Typical responsibilities:
- find or create the local user record
- sync stable profile fields you trust from the provider
- attach tenant, org, or membership data needed by the app
Example hook shape:
type Hooks interface {
PostAuth(ctx context.Context, subject ProviderSubject) (*model.User, error)
ValidateRequest(ctx context.Context, user *model.User, r *http.Request) error
}
PostAuth is where provider claims become a local User. That translation should happen once, centrally.
Request-Time Validation Hook
The request-time validation hook runs on every authenticated request after the user has been loaded.

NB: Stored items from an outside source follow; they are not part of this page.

Lemma runs_roots m : ∀ k t comps p, k + m = n → good t comps p → dfs t = [] →
  (∀ u, u < k → is_Some (index t !!! u)) →
  runs False (roots checkpoint g (seq k m) t) (λ t' w, ∃ comps' p', good t' comps' p' ∧ dfs t' = [] ∧
    (∀ u, u < n → is_Some (index t' !!! u)) ∧ add_work (spent t p) w = add_work (spent t' p') (cost 0 m 0 0 0)).
Proof using G.
  induction m as [|m IH]; intros k t comps p Hk T Hd Hseen; cbn [seq roots].
  - apply runs_ret. exists comps, p. rewrite Nat.add_0_r in Hk. subst. change (cost 0 0 0 0 0) with no_work. done.
  - run_vertex. eapply runs_lift; [apply vec_get_ok; rewrite (good_index _ _ _ T); lia|].
    destruct (index t !!! k) as [i|] eqn:Hi.
    + eapply runs_weaken; [apply (IH (Datatypes.S k) t comps p); [lia|done|done|]|].
      * intros u Hu. destruct (decide (u = k)) as [->|]; [by rewrite Hi|]. apply Hseen. lia.
      * cbn. intros t' w (comps' & p' & T' & Hd' & Hs' & Hc). exists comps', p'. split; [done|]. split; [done|]. split; [done|].
        rewrite add_work_assoc, (add_work_comm (spent t p)), <- add_work_assoc, Hc. unfold spent. rewrite !cost_add. f_equal; lia.
    + destruct (discover_good t comps p k T) as (t1 & Hrun & T1 & Hd1 & Hn1 & Hm1 & Hi1 & _ & _); [lia|done| |].
      { pose proof (no_gray _ _ (good_inv _ _ _ T) Hd) as ->. by intros u ?%elem_of_nil. }
      eapply runs_lift; [exact Hrun|]. destruct (good_bounds _ _ _ T1) as [Hb1 Hb2].
      eapply runs_bind; [apply (runs_search (search_fuel g) t1 comps p T1)|].
      { unfold left_over, search_fuel. rewrite (graph_targets _ _ _ G), (graph_node_count _ _ _ G). lia. }
      cbn. intros t2 w2 (comps2 & p2 & T2 & Hd2 & Hmono2 & Hcost).
      eapply runs_weaken; [apply (IH (Datatypes.S k) t2 comps2 p2); [lia|done|done|]|].
      * intros u Hu. apply Hmono2. rewrite Hi1, insert_total by (rewrite (good_index _ _ _ T); lia).
        case_decide; [done|]. apply Hseen. lia.
      * cbn. intros t' w (comps' & p' & T' & Hd' & Hs' & Hc). exists comps', p'. split; [done|]. split; [done|]. split; [done|].
        assert (Hsp : spent t1 p = spent t p) by (unfold spent; by rewrite Hn1, Hm1).
        rewrite Hsp in Hcost.
        rewrite add_work_assoc, (add_work_comm (spent t p)), <- add_work_assoc, (add_work_assoc (spent t p)), Hcost, Hc.
        unfold spent. rewrite !cost_add. f_equal; lia.
Qed.

(** * The search as a whole *)

(** At the end every node has a component. *)
Lemma all_components t comps p u : good t comps p → dfs t = [] → is_Some (index t !!! u) → ∃ k, comp t !!! u = Some k.
Proof using G.
  intros T Hd Hu. destruct (comp t !!! u) as [k|] eqn:E; [by exists k|]. exfalso.
  assert (Ha : u ∈ active t) by (apply (inv_active _ _ _ _ _ _ _ _ _ (good_inv _ _ _ T)); done).
  rewrite (no_gray _ _ (good_inv _ _ _ T) Hd) in Ha. by apply elem_of_nil in Ha.
Qed.

Lemma out_length t comps p : good t comps p → dfs t = [] → (∀ u, u < n → is_Some (index t !!! u)) →
  length (out_members t) = n.
Proof using G.
  intros T Hd Hseen. destruct (good_output _ _ _ T) as (Hm & _ & Hc & Hnd & _). rewrite Hm.
  assert (Hp : concat comps ≡ₚ seq 0 n); [|by rewrite Hp, length_seq]. apply NoDup_Permutation; [done|apply NoDup_seq|].
  intros u. rewrite elem_of_seq. split.
  - intros (c & Hin%list_elem_of_In & Hu%list_elem_of_In)%list_elem_of_In%in_concat.
    apply list_elem_of_lookup in Hin as [k Hk]. assert (Hcu : comp t !!! u = Some k) by (apply Hc; by exists c).
    apply total_some in Hcu. rewrite (good_comp _ _ _ T) in Hcu. lia.
  - intros [_ Hu]. destruct (all_components t comps p u T Hd (Hseen u Hu)) as [k Hk].
    apply Hc in Hk as (c & Hk & Huc). apply list_elem_of_In, in_concat. exists c.
    split; [apply list_elem_of_In; by eapply list_elem_of_lookup_2|by apply list_elem_of_In].
Qed.

Definition start_search : Search :=
  {| comp := replicate n None; out_members := []; out_offsets := [0]; index := replicate n None;
     low := replicate n 0; next_arc := replicate n 0; active := []; dfs := []; serial := 0 |}.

Use it for checks that depend on current app state:
- user is still active
- membership still exists
- org access still matches the route
- account has completed required onboarding
Example:
func (m *Middleware) authenticate(r *http.Request) (AuthState, error) {
subject, err := m.sessions.SubjectFromRequest(r)
if err != nil {
return AuthState{}, err
}
user, err := m.hooks.PostAuth(r.Context(), subject)
if err != nil {
return AuthState{}, err
}
if err := m.hooks.ValidateRequest(r.Context(), user, r); err != nil {
return AuthState{}, err
}
return AuthState{User: user}, nil
}
This is the right place for app authorization prerequisites that are broader than one handler and narrower than provider identity itself.

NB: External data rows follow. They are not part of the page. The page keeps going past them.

Lemma heavy_right_ok ns i k v ri rl rk rv rr l x :
  at_id ns i {| key := k; val := v; left := root_of l; right := ri; height := x |} →
  rep ns (T ri rl rk rv rr) → rep ns l → NoDup (i :: ids l ++ ri :: ids rl ++ ids rr) →
  balanced (T ri rl rk rv rr) → balanced l → S (ht rl `max` ht rr) = S (S (ht l)) → (ht l < 80)%nat →
  ∃ ns' t, (rd ← node ns ri;
    hrl ← h ns (left rd);
    hrr ← h ns (right rd);
    ns ← (if hrr <? hrl then '(ns, nr) ← rot_right ns ri; set_node ns i (set_right nr) else Ok ns);
    rot_left ns i) = @Ok E _ (ns', root_of t) ∧ rebuilt ns i l k v (T ri rl rk rv rr) ns' t.
Proof.
  intros Hi (Hr & Hrl & Hrr) Hl Hnd (Brl & Brr & Hb1 & Hb2) Bl Hh Hm.
  rewrite (node_ok _ _ _ Hr). cbn [mbind result_bind entry_node left right].
  rewrite (h_ok _ _ Hrl), (h_ok _ _ Hrr). cbn [mbind result_bind].
  destruct (Z.ltb_spec (Z.of_nat (ht rr)) (Z.of_nat (ht rl))) as [Hlt|Hge].
  - destruct rl as [|mi ml mk mv mr]; [simpl in *; lia|]. destruct Hrl as (Hmi & Hml & Hmr). cbn [ids] in Hnd.
    destruct Brl as (Bml & Bmr & Hb3 & Hb4). cbn [ht] in *.
    destruct (rot_right_ok ns ri rk rv mi mk mv ml mr rr _ _ Hr Hmi) as (ns1 & -> & (Hm1 & Hml1 & (Hr1 & Hmr1 & Hrr1)) & F1);
      [done..|apart|apart|apart|apart|lia|lia|lia|]. cbn [mbind result_bind].
    assert (Hi1 : at_id ns1 i _) by (eapply at_id_frame; [done|exact Hi|apart]).
    assert (Hl1 : rep ns1 l) by (eapply rep_fresh; [done|done|apart]).
    destruct (set_node_ok ns1 i (set_right mi) _ Hi1) as (ns2 & -> & Hi2 & F2). cbn [mbind result_bind].
    assert (Hm2 : at_id ns2 mi _) by (eapply at_id_other; [done|exact Hm1|apart]).
    destruct (rot_left_ok ns2 i k v mi mk mv l ml (T ri mr rk rv rr) _ _ Hi2 Hm2)
      as (ns3 & -> & Hrep & F3); [| | |apart|apart|apart|apart|simpl; lia..|].
    { eapply rep_fresh; [done|done|apart]. }
    { eapply rep_fresh; [done|by split_and!|apart]. }
    { eapply rep_fresh; [done|done|apart]. }
    eexists ns3, (T mi _ mk mv _). split; [done|]. split; [exact Hrep| | |..]; cbn [ids entries balanced ht].
    + solve_Permutation.
    + repeat (rewrite <- app_assoc; cbn [app]). done.
    + split_and!; try done; simpl; lia.
    + lia.
    + lia.
    + eapply same_but_mono; [eapply same_but_trans; [eapply same_but_trans|]; done|]. set_solver.
  - cbn [mbind result_bind].
    destruct (rot_left_ok ns i k v ri rk rv l rl rr _ _ Hi Hr) as (ns3 & -> & Hrep & F3); [done..|apart|apart|apart|apart|lia|lia|lia|].
    eexists ns3, (T ri _ rk rv _). split; [done|]. split; [exact Hrep| | |..]; cbn [ids entries balanced ht].
    + solve_Permutation.
    + repeat (rewrite <- app_assoc; cbn [app]). done.
    + split_and!; try done; simpl; lia.
    + simpl. lia.
    + simpl. lia.
    + eapply same_but_mono; [done|]. set_solver.
Qed.

Lemma rebuilt_frame ns ns1 i l k v r ns' t : same_but [i] ns ns1 → rebuilt ns1 i l k v r ns' t → rebuilt ns i l k v r ns' t.
Proof.
  intros F []. split; try done. eapply same_but_mono; [by eapply same_but_trans|]. set_solver.
Qed.

(** The heights of [l] and [r] may differ by two. *)
Lemma balance_ok ns i k v l r x :
  at_id ns i {| key := k; val := v; left := root_of l; right := root_of r; height := x |} →
  rep ns l → rep ns r → NoDup (i :: ids l ++ ids r) → balanced l → balanced r →
  (ht l ≤ S (S (ht r)))%nat → (ht r ≤ S (S (ht l)))%nat → (ht l < 80)%nat → (ht r < 80)%nat →
  ∃ ns' t, @balance E ns i = Ok (ns', root_of t) ∧ rebuilt ns i l k v r ns' t.
Proof.
  intros Hi Hl Hr Hnd Bl Br H1 H2 Ml Mr. unfold balance.
  destruct (fix_height_ok ns i k v l r x Hi) as (ns1 & -> & Hi1 & F); [done|done|lia|lia|]. cbn [mbind result_bind].
  assert (Hl1 : rep ns1 l) by (eapply rep_fresh; [done|done|apart]).
  assert (Hr1 : rep ns1 r) by (eapply rep_fresh; [done|done|apart]).
  rewrite (node_ok _ _ _ Hi1). cbn [mbind result_bind entry_node left right].
  rewrite (h_ok _ _ Hl1), (h_ok _ _ Hr1). cbn [mbind result_bind].
  destruct (Z.ltb_spec 1 (Z.of_nat (ht l) - Z.of_nat (ht r))) as [Hbf|Hbf].
  { destruct l as [|li ll lk lv lr]; [simpl in *; lia|].
    edestruct (heavy_left_ok ns1 i k v) as (ns' & t & Hrun & R); [exact Hi1|exact Hl1|done|exact Hnd|done|done|simpl in *; lia|lia|].
    exists ns', t. split; [exact Hrun|by eapply rebuilt_frame]. }
  destruct (Z.ltb_spec (Z.of_nat (ht l) - Z.of_nat (ht r)) (-1)) as [Hbf2|Hbf2].
  { destruct r as [|ri rl rk rv rr]; [simpl in *; lia|].
    edestruct (heavy_right_ok ns1 i k v) as (ns' & t & Hrun & R); [exact Hi1|exact Hr1|done|exact Hnd|done|done|simpl in *; lia|lia|].
    exists ns', t. split; [exact Hrun|by eapply rebuilt_frame]. }
  exists ns1, (T i l k v r). split; [done|]. apply rebuilt_frame with ns1; [done|].
  split; simpl; [done|done|done|split_and!; [done|done|lia|lia]|lia|lia|apply same_but_refl].
Qed.

End ops.

(** * Heights *)

(** The least numbers of nodes of a balanced tree of height [h] and of height [h + 1]. *)
Fixpoint least (h : nat) : Z * Z :=
  match h with O => (0, 1) | S h => let '(a, b) := least h in (b, a + b + 1) end.

Definition size (t : tree) : nat := length (entries t).

Lemma size_T i l k v r : size (T i l k v r) = (size l + size r + 1)%nat.
Proof. unfold size. simpl. rewrite length_app. simpl. lia. Qed.

Lemma size_ids t : length (ids t) = size t.
Proof. induction t as [|i l IHl k v r IHr]; [done|]. rewrite size_T. simpl. rewrite length_app. lia. Qed.

Lemma least_S h : (least (S h)).1 = (least h).2.
Proof. cbn [least]. by destruct (least h). Qed.
Lemma least_SS h : (least (S (S h))).1 = (least h).1 + (least (S h)).1 + 1.
Proof. rewrite !least_S. cbn [least]. by destruct (least h). Qed.

Lemma least_step h : 0 ≤ (least h).1 ≤ (least (S h)).1.
Proof.
  induction h as [|h IH]; [simpl; lia|]. rewrite least_SS. lia.
Qed.
Lemma least_mono h h' : (h ≤ h')%nat → (least h).1 ≤ (least h').1.
Proof. induction 1 as [|h' _ IH]; [done|]. pose proof (least_step h'). lia. Qed.

Lemma least_size t : balanced t → (least (ht t)).1 ≤ Z.of_nat (size t).
Proof.
  induction t as [|i l IHl k v r IHr]; [done|]. intros (Bl & Br & H1 & H2). specialize (IHl Bl). specialize (IHr Br).
  rewrite size_T. cbn [ht]. destruct (Nat.max_spec (ht l) (ht r)) as [[Hlt ->]|[Hle ->]].
  - assert (E : ht r = S (ht l)) by lia. rewrite E in IHr |- *. rewrite least_SS. lia.
  - destruct (ht l) as [|hl] eqn:E; [simpl; lia|]. rewrite least_SS.
    pose proof (least_mono hl (ht r) ltac:(lia)). lia.
Qed.

(** A balanced tree whose ids are below [NIL] has a height below 46. *)
Lemma height_bound t : balanced t → Z.of_nat (size t) ≤ 2 ^ 32 - 1 → (ht t ≤ 45)%nat.
Proof.
  intros B Hs. destruct (decide (ht t ≤ 45)%nat) as [?|Hn]; [done|]. exfalso.
  pose proof (least_size t B). pose proof (least_mono 46 (ht t) ltac:(lia)) as Hm.
  assert (least 46 = (4807526975, 7778742048)) as E by (vm_compute; reflexivity).
  rewrite E in Hm. cbn [fst] in Hm. lia.
Qed.

Lemma ht_size t : (ht t ≤ size t)%nat.
Proof. induction t as [|i l IHl k v r IHr]; [simpl; lia|]. rewrite size_T. simpl. lia. Qed.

Session And Token Handling
Provider adapters can manage:
- callback exchange
- token refresh
- cookie/session persistence
- JWKS or token verification
App code should not.
The app-facing boundary should answer questions like:
- who is the current user?
- is auth required here?
- does this request still satisfy app-level auth rules?
Not:
- which provider issued this token?
- how do we refresh it?
- what claim name does this vendor use?
Service Boundaries
Services may depend on the current user, but they should receive an app-level user or user ID from the caller. They should not import provider SDKs or decode provider claims themselves.
Good:
err := h.games.Create(r.Context(), middleware.CurrentUser(r).ID, input)
Bad:
claims := workos.ParseClaims(r.Header.Get("Authorization"))
Templates
Templates should receive app-level auth data:
{{ if .User }}
<a href="/account">{{ .User.DisplayName }}</a>
{{ else }}
<a href="/login">Sign in</a>
{{ end }}
Templates do not need raw token claims.
Gotchas
- Optional auth should degrade cleanly. Failure to load a user should not crash a public page.
- Required auth should fail before handler logic runs.
- Keep provider claim mapping in one place. Duplicated claim parsing spreads vendor lock-in through the app.
- Use hooks for app-specific synchronization and validation instead of teaching handlers about identity plumbing.